I was dazzled by the colors, aromas, and flavors of India but it took some time before my hosts—other than Mansari, who knew instinctively that we were eager to learn anything she wanted to teach us—would take my curiosity seriously. Yet by expressing my interest slowly and somewhat indirectly, often the best way to get what you want in a foreign land, I was able to get the cook who worked for the family with whom I was staying to understand my sincerity. Before long, she invited me into her kitchen and let me help as she toasted spices and roots, ground them into fine pastes and powders and stirred them into rich stews. All these years later I can return to that moment in a kitchen on the outskirts of Ahmednager, revisit the aromas and textures and bring them to my own table.
The world opened to me while I was in India and it has never closed. And always, it is the foods of any land that most entice me. I had never thought of what I do as culinary travel because to travel for any other purpose, to not immediately look for the best local trattoria in Genova, say, or the most delicious food stands in Kuala Lumpur’s night market, is simply unthinkable. Within an hour of arriving in Paris for the first time, my bags were stashed in the tiny seventh floor walk-up where I was staying and I was happily ensconced in a bustling local bistro over a mound of steak tartare and a hot ramekin of brandade de morue. Before noon the next day, I had a recipe for that brandade tucked into my suitcase. I am, obviously, one of those lucky people who lives to eat.

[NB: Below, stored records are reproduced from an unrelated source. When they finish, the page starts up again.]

Lemma repr_ascii f : Spec.is_ascii (Py.repr f) = true.
Proof.
  destruct f as [minus|minus| |minus m e]; cbn [Py.repr];
    [destruct minus; reflexivity|destruct minus; reflexivity|reflexivity|].
  pose proof (shortest_digits_ascii m e) as Hds.
  destruct (Py.shortest_digits m e) as [ds decpt]. cbn [fst] in Hds.
  rewrite is_ascii_app. apply andb_true_iff. split; [destruct minus; reflexivity|].
  destruct (_ || _).
  - rewrite !is_ascii_app, is_ascii_firstn by exact Hds. cbn [andb].
    apply andb_true_iff. split.
    + destruct (_ <? _); [|reflexivity].
      change (Spec.is_ascii (46%N :: skipn 1 ds))
        with (true && Spec.is_ascii (skipn 1 ds)).
      rewrite is_ascii_skipn by exact Hds. reflexivity.
    + unfold Py.exponent_chars.
      change (Spec.is_ascii (101%N :: ?l)) with (true && Spec.is_ascii l).
      cbn [andb]. destruct (_ <? 0); cbn [Spec.is_ascii forallb];
        rewrite forallb_app; fold (Spec.is_ascii (Py.str_of_int (Z.abs (decpt - 1))));
        rewrite str_of_int_ascii; destruct (_ <? 10); reflexivity.
  - destruct (_ <=? 0).
    + rewrite !is_ascii_app, zeros_ascii, Hds. reflexivity.
    + destruct (_ <=? _).
      * rewrite !is_ascii_app, zeros_ascii, Hds. reflexivity.
      * rewrite is_ascii_app, is_ascii_firstn by exact Hds.
        change (Spec.is_ascii (46%N :: ?l)) with (true && Spec.is_ascii l).
        rewrite is_ascii_skipn by exact Hds. reflexivity.
Qed.

(** ASCII text is encoded one byte for each character. *)
Lemma encode_ascii s :
  Spec.is_ascii s = true -> encode s = Ok (Z.of_N <$> s).
Proof.
  unfold encode. intros H.
  assert (mapM encode_char s = Some ((fun c => [Z.of_N c]) <$> s)) as ->.
  { induction s as [|c s IH]; [reflexivity|].
    cbn [Spec.is_ascii forallb] in H. apply andb_true_iff in H as [Hc Hs].
    cbn [mapM fmap list_fmap]. rewrite (IH Hs).
    unfold encode_char. apply N.ltb_lt in Hc.
    destruct (Z.ltb_spec (Z.of_N c) 128); [reflexivity|lia]. }
  f_equal. induction s as [|c s IH]; [reflexivity|].
  cbn [fmap list_fmap concat app] in *.
  apply andb_true_iff in H as [_ Hs]. rewrite (IH Hs). reflexivity.
Qed.

(** The digest is eight words. *)
Lemma round_length h kw : length (Sha256.round h kw) = length h.
Proof.
  unfold Sha256.round.
  destruct h as [|a [|b [|c [|d [|e [|f [|g [|hh [|]]]]]]]]]; reflexivity.
Qed.

Lemma fold_round_length kws : forall h,
  length (fold_left Sha256.round kws h) = length h.
Proof.
  induction kws as [|kw kws IH]; intros h; [reflexivity|].
  cbn [fold_left]. rewrite IH. apply round_length.
Qed.

Lemma compress_length h block : length (Sha256.compress h block) = length h.
Proof.
  unfold Sha256.compress. rewrite length_zip_with, fold_round_length. lia.
Qed.

Lemma fold_compress_length blocks : forall h,
  length (fold_left Sha256.compress blocks h) = length h.
Proof.
  induction blocks as [|b blocks IH]; intros h; [reflexivity|].
  cbn [fold_left]. rewrite IH. apply compress_length.
Qed.

Lemma be_bytes_length count : forall x, length (Sha256.be_bytes count x) = count.
Proof.
  induction count as [|count IH]; intros x; [reflexivity|].
  cbn [Sha256.be_bytes]. rewrite length_app, IH. cbn. lia.
Qed.

Lemma be_bytes_range count : forall x,
  Forall (fun b => 0 <= b < 256) (Sha256.be_bytes count x).
Proof.
  induction count as [|count IH]; intros x; [constructor|].
  cbn [Sha256.be_bytes]. apply Forall_app. split; [apply IH|].
  constructor; [|constructor]. apply Z.mod_pos_bound. lia.
Qed.

Lemma bind_length {A B} (f : A -> list B) n l :
  (forall x, length (f x) = n) -> length (l ≫= f) = (n * length l)%nat.
Proof.
  intros Hf. induction l as [|x l IH]; [cbn; lia|].
  rewrite bind_cons, length_app, IH, Hf. cbn [length]. lia.
Qed.

Lemma digest_length msg : length (Sha256.digest msg) = 32%nat.
Proof.
  unfold Sha256.digest.
  rewrite (bind_length _ 4) by apply be_bytes_length.
  rewrite fold_compress_length. reflexivity.
Qed.

Lemma digest_range msg : Forall (fun b => 0 <= b < 256) (Sha256.digest msg).
Proof.
  unfold Sha256.digest.
  generalize (fold_left Sha256.compress
                (Sha256.chunks 64 (length (Sha256.pad msg) / 64) (Sha256.pad msg))
                Sha256.H0).
  intros ws. induction ws as [|w ws IH]; [constructor|].
  rewrite bind_cons. apply Forall_app. split; [apply be_bytes_range|exact IH].
Qed.

Lemma hex_digit_ok x : 0 <= x < 16 -> is_hex_digit (Sha256.hex_digit x) = true.
Proof.
  intros Hx. unfold is_hex_digit, Sha256.hex_digit, is_ascii_digit, in_range.
  destruct (Z.ltb_spec x 10).
  - apply orb_true_iff. left. apply andb_true_iff. split; apply N.leb_le; lia.
  - apply orb_true_iff. right. apply andb_true_iff. split; apply N.leb_le; lia.
Qed.

Lemma hexdigest_shape msg :
  length (Sha256.hexdigest msg) = 64%nat
  /\ forallb is_hex_digit (Sha256.hexdigest msg) = true.
Proof.
  unfold Sha256.hexdigest. split.
  - rewrite (bind_length _ 2) by reflexivity. rewrite digest_length. reflexivity.
  - pose proof (digest_range msg) as H.
    induction H as [|b bs Hb _ IH]; [reflexivity|].
    rewrite bind_cons. cbn [app forallb]. rewrite IH.
    rewrite !hex_digit_ok; [reflexivity| |].
    + apply Z.mod_pos_bound. lia.
    + split; [apply Z.div_pos; lia|apply Z.div_lt_upper_bound; lia].
Qed.

(** A deposit to an ASCII IBAN has a signature. *)
Lemma deposit_signature_ascii now iban amount :
  Spec.is_ascii iban = true ->
  AccountDeposit.deposit_signature (AccountDeposit.new now iban amount)
  = Ok (Sha256.hexdigest
          (Z.of_N <$> AccountDeposit._get_signature_string
                        (AccountDeposit.new now iban amount))).
Proof.
  intros Hi. unfold AccountDeposit.deposit_signature.
  rewrite encode_ascii; [reflexivity|].
  unfold AccountDeposit._get_signature_string, AccountDeposit.new.
  cbn [AccountDeposit.alg AccountDeposit.type AccountDeposit.to_iban
       AccountDeposit.deposit_amount AccountDeposit.deposit_timestamp].
  rewrite !is_ascii_app, !repr_ascii, Hi. reflexivity.
Qed.

End SignatureFacts.

(** X8.  A signature of a deposit is a string of 64 characters among
    [0-9] and [a-f]; and a deposit made to an IBAN of ASCII characters
    has a signature, whatever its amount and the time. *)
Theorem deposit_signature_shape :
  (forall deposit signature,
     AccountDeposit.deposit_signature deposit = Ok signature ->
     length signature = 64%nat
     /\ forallb Outcome.is_hex_digit signature = true)
  /\ (forall now iban amount,
        Spec.is_ascii iban = true ->
        exists signature,
          AccountDeposit.deposit_signature (AccountDeposit.new now iban amount)
          = Ok signature).
Proof.
  split.
  - intros deposit signature. unfold AccountDeposit.deposit_signature.
    destruct (encode _) as [data|]; [|discriminate].
    intros [= <-]. apply SignatureFacts.hexdigest_shape.
  - intros now iban amount Hi. eexists.
    apply (SignatureFacts.deposit_signature_ascii now iban amount Hi).
Qed.

Lemma deposit_signature_shape_witness :
  length (lit "45a7c133c0d6e516e25bda145ad249bc85002bcb343871f57b981b1c12259959")
  = 64%nat
  /\ forallb Outcome.is_hex_digit
       (lit "45a7c133c0d6e516e25bda145ad249bc85002bcb343871f57b981b1c12259959")
     = true.
Proof.
  apply (proj1 deposit_signature_shape
           (AccountDeposit.new
              (Clock (Date 2023 11 14) (Py.of_decimal false 1700000000123456 (-6)))
              (lit "ES9121000418450200051332") (Py.of_decimal false 123456 (-2)))).
  vm_compute. reflexivity.
Defined.

(** ** deposit_into_account: the amount it asks for *)

Module DepositAmountFacts.
Import ReFacts IbanFacts.

(** [deposit_amount_pattern] matches in full [EUR ], four digits, a
    point and two digits. *)
Lemma fullmatch_deposit_amount s :
  fullmatch deposit_amount_pattern s = true <->
  exists whole cents,
    s = lit "EUR " ++ whole ++ 46%N :: cents
    /\ length whole = 4%nat /\ length cents = 2%nat
    /\ forallb is_ascii_digit whole = true
    /\ forallb is_ascii_digit cents = true.
Proof.
  unfold fullmatch, deposit_amount_pattern.
  change (word "EUR ")
    with (Cat (Class (is_char 69))
            (Cat (Class (is_char 85))
               (Cat (Class (is_char 82)) (Cat (Class (is_char 32)) Eps)))).
  rewrite ends_bol_cat.
  assert (forall whole cents,
            s = lit "EUR " ++ whole ++ 46%N :: cents ->
            exists t, s = 69%N :: 85%N :: 82%N :: 32%N :: t
                      /\ t = whole ++ 46%N :: cents) as Hshape
    by (intros whole cents ->; eexists; split; reflexivity).
  do 4 (rewrite cat_assoc, ends_class_cat;
        destruct s as [|? s];
        [split; [discriminate|];
         intros (whole & cents & H & _);
         destruct (Hshape _ _ H) as (t & Ht & _); discriminate Ht|];
        unfold is_char at 1;
        match goal with
        | |- context [N.eqb ?a ?c] =>
            destruct (N.eqb_spec a c) as [<-|Hne];
            [|split; [discriminate|];
              intros (whole & cents & H & _);
              destruct (Hshape _ _ H) as (t & Ht & _);
              injection Ht; intros; congruence]
        end).
  clear Hshape. rewrite ends_eps_cat. cbn [ends]. rewrite ends_rep_class.
  destruct (Nat.leb_spec 4 (length s)) as [Hl|Hl]; cbn [andb].
  2:{ split; [discriminate|].
      intros (whole & cents & [= ->] & Hw & _). rewrite length_app in Hl. lia. }
  destruct (forallb is_ascii_digit (firstn 4 s)) eqn:Ew.
  2:{ split; [discriminate|].
      intros (whole & cents & [= ->] & Hw & _ & Hd & _).
      rewrite firstn_app, firstn_all2, Hw, Nat.sub_diag in Ew by lia.
      cbn [firstn] in Ew. rewrite app_nil_r in Ew. congruence. }
  cbn [flat_map]. rewrite app_nil_r.
  change (ends (Cat (Class (is_char 46)) (rep 2 (Class is_ascii_digit)))
            (true && (4 =? 0)%nat, skipn 4 s))
    with (flat_map (ends (rep 2 (Class is_ascii_digit)))
            (ends (Class (is_char 46)) (false, skipn 4 s))).
  cbn [ends snd].
  destruct (skipn 4 s) as [|p rest] eqn:Es.
  { split; [discriminate|].
    intros (whole & cents & [= ->] & Hw & _).
    rewrite skipn_app, skipn_all2, Hw, Nat.sub_diag in Es by lia. discriminate Es. }
  unfold is_char. destruct (N.eqb_spec 46 p) as [<-|Hp].
  2:{ split; [discriminate|].
      intros (whole & cents & [= ->] & Hw & _).
      rewrite skipn_app, skipn_all2, Hw, Nat.sub_diag in Es by lia.
      injection Es as <- _. congruence. }
  cbn [flat_map]. rewrite app_nil_r, ends_rep_class.
  assert (s = firstn 4 s ++ 46%N :: rest) as Hs
    by (rewrite <- Es; symmetry; apply firstn_skipn).
  destruct (Nat.leb_spec 2 (length rest)) as [Hr|Hr]; cbn [andb].
  2:{ split; [discriminate|].
      intros (whole & cents & [= ->] & Hw & Hc & _).
      rewrite skipn_app, skipn_all2, Hw, Nat.sub_diag in Es by lia.
      injection Es as <-. lia. }
  destruct (forallb is_ascii_digit (firstn 2 rest)) eqn:Ec.
  2:{ split; [discriminate|].
      intros (whole & cents & [= ->] & Hw & Hc & _ & Hd).
      rewrite skipn_app, skipn_all2, Hw, Nat.sub_diag in Es by lia.
      injection Es as <-. rewrite firstn_all2 in Ec by lia. congruence. }
  cbn [existsb at_end snd]. rewrite orb_false_r. split.
  - intros H. destruct (skipn 2 rest) eqn:Ed; [|discriminate].
    assert (length (skipn 2 rest) = 0%nat) as Hz by (rewrite Ed; reflexivity).
    rewrite length_skipn in Hz.
    exists (firstn 4 s), rest. rewrite firstn_all2 in Ec by lia.
    split; [cbn [lit list_ascii_of_string map app]; rewrite <- Hs; reflexivity|].
    rewrite length_firstn. repeat split; [lia|lia|exact Ew|exact Ec].
  - intros (whole & cents & [= ->] & Hw & Hc & _).
    rewrite skipn_app, skipn_all2, Hw, Nat.sub_diag in Es by lia.
    injection Es as <-. rewrite skipn_all2 by lia. reflexivity.
Qed.

Lemma digit_ascii c : is_ascii_digit c = true -> (c <? 128)%N = true.
Proof.
  unfold is_ascii_digit, in_range.
  intros [H1%N.leb_le H2%N.leb_le]%andb_true_iff. apply N.ltb_lt. lia.
Qed.

Lemma digit_not c x :
  is_ascii_digit c = true -> (x < 48 \/ 57 < x)%N -> N.eqb c x = false.
Proof.
  unfold is_ascii_digit, in_range.
  intros [H1%N.leb_le H2%N.leb_le]%andb_true_iff Hx. apply N.eqb_neq. lia.
Qed.

(** [float] reads the numeric part of such an amount. *)
Lemma float_of_amount d1 d2 d3 d4 d5 d6 :
  forallb is_ascii_digit [d1; d2; d3; d4; d5; d6] = true ->
  Py.float_of_str [d1; d2; d3; d4; 46%N; d5; d6]
  = Some (Py.of_decimal false
            (Spec.digits_value [d1; d2; d3; d4; d5; d6]) (-2)).
Proof.
  cbn [forallb]. rewrite !andb_true_iff.
  intros (H1 & H2 & H3 & H4 & H5 & H6 & _).
  unfold Py.float_of_str.
  assert (Py.to_ascii [d1; d2; d3; d4; 46%N; d5; d6]
          = [d1; d2; d3; d4; 46%N; d5; d6]) as ->.
  { unfold Py.to_ascii. cbn [map].
    rewrite (digit_ascii d1 H1), (digit_ascii d2 H2), (digit_ascii d3 H3),
      (digit_ascii d4 H4), (digit_ascii d5 H5), (digit_ascii d6 H6).
    reflexivity. }
  assert (contains 95 [d1; d2; d3; d4; 46%N; d5; d6] = false) as ->.
  { unfold contains. cbn [existsb]. rewrite !(N.eqb_sym 95).
    rewrite (digit_not d1 95 H1), (digit_not d2 95 H2), (digit_not d3 95 H3),
      (digit_not d4 95 H4), (digit_not d5 95 H5), (digit_not d6 95 H6) by lia.
    reflexivity. }
  cbn [mbind option_bind].
  assert (Py.strip [d1; d2; d3; d4; 46%N; d5; d6]
          = [d1; d2; d3; d4; 46%N; d5; d6]) as ->.
  { unfold Py.strip. cbn [Py.lstrip]. rewrite (digit_not_blank d1 H1).
    cbn [rev app Py.lstrip]. rewrite (digit_not_blank d6 H6). reflexivity. }
  rewrite (sign_digit d1 _ H1).
  assert (forall w, length (lit w) <> 7%nat ->
                    Py.ci_eq [d1; d2; d3; d4; 46%N; d5; d6] w = false) as Hci.
  { intros w Hw. unfold Py.ci_eq, str_eqb. apply bool_decide_eq_false_2.
    intros E. apply (f_equal (@length N)) in E. rewrite length_map in E.
    cbn [length] in E. congruence. }
  rewrite !Hci by (cbn; discriminate). cbn [orb].
  cbn [Py.digits_run]. rewrite H1, H2, H3, H4.
  change (is_ascii_digit 46) with false. cbn iota.
  cbn [Py.digits_run]. rewrite H5, H6. cbn iota.
  change (0 + 1 + 1 + 1 + 1 + (0 + 1 + 1) =? 0) with false. cbn iota.
  cbn [Py.exponent]. reflexivity.
Qed.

It was inevitable, I think, that traveling for culinary adventures coalesce into the popular pursuit it is today. As Americans, we have become, in general, more adventurous when it comes to food. That there is now a chain of fast-food restaurants called Chipotle, after that delicious fiery smoked chile of Mexico, tells it all. As recently as the 1990s, it was almost impossible to find chipotles outside of Mexican communities. Just a generation ago it was difficult to find olive oil and today we travel to Italy to see the olives harvested and to search for the most flavorful oils.
Americans still have a reputation among hotel managers around the world for wanting our own food when we travel, a preference we share with Japanese tourists, but increasingly we are venturing away from bacon, eggs, and cereal for breakfast and Big Macs for lunch and dinner and discovering the joys of jook, tagines, and tapas.
Cooking has become the universal language, an international tongue that
allows us to communicate, to resolve every cultural challenge, be it
language, custom or belief, and even overcome personal inhibitions like
shyness and insecurity. We take a bite, smile, and raise our eyes to
see the same response in our companions.